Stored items
Lemma create_client_ok e gw w v : verse_ok v →
  ∃ v' b, createClient u e gw w v = Ok (v', b) ∧ verse_ok v' ∧ forward v v' ∧ (b = true → the_client v' ≠ None).
Proof.
  intros O. unfold createClient. destruct (initialized_ok e (te_entry2 e) v O) as (v1 & b & -> & O1 & F1 & Ar).
  rewrite bind_ok. cbn beta iota. destruct b; cbn [negb]; [|by exists v1, false].
  destruct (Ar eq_refl) as (s & m & En & Em). rewrite En. pose proof (vo_node _ O1) as I. rewrite En in I.
  destruct (client_in (handlers s)) as [c|] eqn:Ec.
  { exists v1, true. split; [done|]. split; [done|]. split; [done|]. intros _. unfold the_client. rewrite En. cbn. by rewrite Ec. }
  rewrite Em. destruct (matcher_slot s m I Em) as [me Im]. destruct (negb (VM_isJoined m)).
  - destruct (matcher_join_ok me (te_now e) (queue s) m gw (conj (proj1 I) Im)) as (q & m' & k & -> & Iq & Im').
    rewrite bind_ok. cbn beta iota. destruct (node_step v1 s (put_matcher s q m') O1 En) as [O2 F2].
    { apply slot_set; [done|done|]. split; [done|by exists me]. }
    { cbn [handlers put_matcher]. by rewrite client_in_set. }
    eexists _, false. split; [reflexivity|]. split; [exact O2|]. split; [|done].
    split; [etransitivity; [apply F2|apply F1]|]. intros K. by apply F2, F1.
  - cbv zeta. destruct (register_ok s (AsClient (VASTClient_new (mu_sub_world (nu_matcher u)))) I) as (h' & Eh & Eg & I2);
      [apply new_client_inv|by apply client_absent|]. cbn [group_of] in *. set (s2 := fst _) in *.
    destruct h' as [r'|m'|c]; try done. assert (Es : client_in (handlers s2) = Some c) by (rewrite Eh; unfold client_in; by rewrite find_set_eq).
    rewrite Es. pose proof (client_slot s2 c I2 Es) as Ic.
    destruct (join_safe (te_now e) (te_ms e) (queue s2) (relay_seen (handlers s2)) c gw w (proj1 I2) Ic) as (q & c' & k & -> & Iq & Ic').
    rewrite bind_ok. cbn beta iota. assert (K2 : client_in (handlers s) ≠ None → client_in (handlers s2) ≠ None) by by rewrite Es.
    destruct (node_step v1 s s2 O1 En I2 K2) as [O2 _]. destruct (put_client_step _ s2 q c' O2 eq_refl Iq Ic') as [O3 T3].
    eexists _, true. split; [reflexivity|]. split; [exact O3|]. change (set_vnode (set_vnode v1 (Some s2)) ?x) with (set_vnode v1 x) in T3.
    split; [|by rewrite T3]. split; [apply F1|by rewrite T3].
Qed.

(** The application's part *)
Definition sockets v : nat := match vv_node v with Some s => length (socket_queue (inq (net (queue s)))) | None => 0 end.
Definition unread v : nat := match the_client v with Some c => length (msglist c) | None => 0 end.

(** [v'] is well-formed, there is still a client if there was one, and no more to read. *)
Definition used v v' : Prop :=
  verse_ok v' ∧ (the_client v ≠ None → the_client v' ≠ None) ∧ (vv_node v ≠ None → vv_node v' ≠ None)
  ∧ (sockets v' ≤ sockets v)%nat ∧ (unread v' ≤ unread v)%nat.

Class SafeApp := {
  connected_safe i v : verse_ok v → ∃ v', gatewayConnected i v = Ok v' ∧ verse_ok v';
  joined_safe v : verse_ok v → ∃ v', nodeJoined v = Ok v' ∧ verse_ok v';
  left_safe v : verse_ok v → ∃ v', nodeLeft v = Ok v' ∧ verse_ok v';
  per_tick_safe v : verse_ok v → ∃ v', performPerTickTasks v = Ok v' ∧ used v v';
  per_second_safe t v : verse_ok v → ∃ v', performPerSecondTasks t v = Ok v' ∧ used v v';
  socket_safe m v : verse_ok v → ∃ v' b, processSocketMessage m v = Ok (v', b) ∧ used v v';
  message_safe m v : verse_ok v → ∃ v' b, processMessage m v = Ok (v', b) ∧ used v v' }.
Context `{SafeApp}.

Lemma tell_safe f v : (∀ v, verse_ok v → ∃ v', f v = Ok v' ∧ verse_ok v') → verse_ok v → ∃ v', tell f v = Ok v' ∧ verse_ok v'.
Proof. intros Hf O. unfold tell. destruct (vv_app v); [by apply Hf|by exists v]. Qed.

(** States without a client in the making *)
Lemma at_rest v st : verse_ok v → st = ABSENT ∨ st = JOINED → verse_ok (set_vstate v st).
Proof. intros [] [-> | ->]; split; try done; cbn; by intros [|]. Qed.

Lemma erase_client s : node_ok s → node_ok (fst (unregisterHandler s MSG_GROUP_VAST_CLIENT)).
Proof. intros [In F]. unfold unregisterHandler. destruct (has _ _); [|done]. split; [exact In|]. by apply Forall_erase. Qed.

Lemma waited_ok v period back : verse_ok v → (verse_ok (set_vtimeout v 0) → verse_ok (back (set_vtimeout v 0))) → verse_ok (waited v period back).
Proof. intros O B. unfold waited. assert (∀ t, verse_ok (set_vtimeout v t)) by by destruct O. destruct (_ <? _); auto. Qed.

Lemma advance_ok e period info v : verse_ok v → ∃ v', advance u e period info v = Ok v' ∧ verse_ok v'.
Proof.
  intros O. unfold advance. destruct (vv_state v) eqn:Es; try (by exists v).
  - destruct (create_client_ok e (vv_gateway v) (world_id info) v O) as (v1 & b & -> & O1 & _ & C).
    rewrite bind_ok. destruct b; [|by exists v1]. eexists. split; [reflexivity|]. destruct O1; split; try done.
    intros _. by apply C.
  - pose proof (vo_client _ O (or_introl Es)) as C. pose proof (vo_node _ O) as I. unfold the_client in *.
    destruct (vv_node v) as [s|] eqn:En; [|done]. cbn in *. destruct (client_in (handlers s)) as [c|] eqn:Ec; [|done].
    destruct (VC_isJoined c).
    + destruct (subscribe_safe (te_now e) (te_ms e) (queue s) (relay_seen (handlers s)) c (sub_aoi info) (layer info) (proj1 I) (client_slot s c I Ec))
        as (q & c' & k & -> & Iq & Ic). rewrite bind_ok. cbn beta iota.
      destruct (put_client_step v s q c' O En Iq Ic) as [O1 T1]. eexists. split; [reflexivity|].
      destruct O1 as [P1 P2 P3]. split; [exact P1|exact P2|]. intros _.
      change (the_client (set_vnode v (Some (put_client s q c'))) ≠ None). by rewrite T1.
    + eexists. split; [reflexivity|]. apply waited_ok; [done|]. intros [O1 O2 O3].
      unfold destroyClient. cbn [vv_node set_vtimeout] in *. rewrite En in *. split; [by apply erase_client|done|]. cbn. by intros [|].
  - pose proof (vo_client _ O (or_intror Es)) as C. destruct (the_client v) as [c|] eqn:Ec; [|done]. destruct (negb _).
    + apply (tell_safe nodeJoined); [apply joined_safe|]. apply at_rest; [done|by right].
    + eexists. split; [reflexivity|]. apply waited_ok; [done|]. intros [O1 O2 O3]. split; [done|done|]. intros _.
      change (the_client v ≠ None). congruence.
Qed.

Lemma join_tasks_safe e period v : verse_ok v → ∃ v', join_tasks u e period v = Ok v' ∧ verse_ok v'.
Proof.
  intros O. unfold join_tasks. destruct (initialized_ok e (te_entry1 e) v O) as (v1 & b & -> & O1 & _).
  rewrite bind_ok. cbn beta iota. destruct b; cbn [negb]; [|by exists v1].
  set (o := if vv_connected v1 then _ else _). assert (Ho : ∃ v2, o = Ok v2 ∧ verse_ok v2).
  { unfold o. destruct (vv_connected v1); [by exists v1|].
    destruct (tell_safe (λ v, gatewayConnected (verse_id v) v) v1 (λ v, connected_safe _ v) O1) as (v2 & -> & O2). rewrite bind_ok.
    eexists. split; [reflexivity|]. by destruct O2. }
  destruct Ho as (v2 & -> & O2). rewrite bind_ok. destruct (bool_decide _), (vv_info v2) as [|info l]; try (by exists v2).
  - apply (tell_safe nodeLeft); [apply left_safe|]. apply at_rest; [done|by left].
  - by apply advance_ok.
Qed.

(** *** The rest of a tick *)

Lemma used_refl v : verse_ok v → used v v.
Proof. by split. Qed.

Lemma used_step v1 v2 v3 : used v1 v2 → used v2 v3 → used v1 v3.
Proof. intros (O1 & C1 & N1 & S1 & U1) (O2 & C2 & N2 & S2 & U2). split; [done|]. split; [auto|]. split; [auto|]. lia. Qed.

Lemma tell_used f v : (∀ v, verse_ok v → ∃ v', f v = Ok v' ∧ used v v') → verse_ok v → ∃ v', tell f v = Ok v' ∧ used v v'.
Proof. intros Hf O. unfold tell. destruct (vv_app v); [by apply Hf|]. exists v. split; [done|by apply used_refl]. Qed.

Lemma periodic_used v t st : verse_ok v → used v (set_vperiodic v t st).
Proof. intros []. by split. Qed.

_What is being asked_:
Once the line with "(** *** The rest of a tick *)" is found in the records above, print exactly that line and every line after it through the line with "Proof. intros (O1".

_The answer_:
(** *** The rest of a tick *)

Lemma used_refl v : verse_ok v → used v v.
Proof. by split. Qed.

Lemma used_step v1 v2 v3 : used v1 v2 → used v2 v3 → used v1 v3.
Proof. intros (O1 & C1 & N1 & S1 & U1) (O2 & C2 & N2 & S2 & U2). split; [done|]. split; [auto|]. split; [auto|]. lia. Qed.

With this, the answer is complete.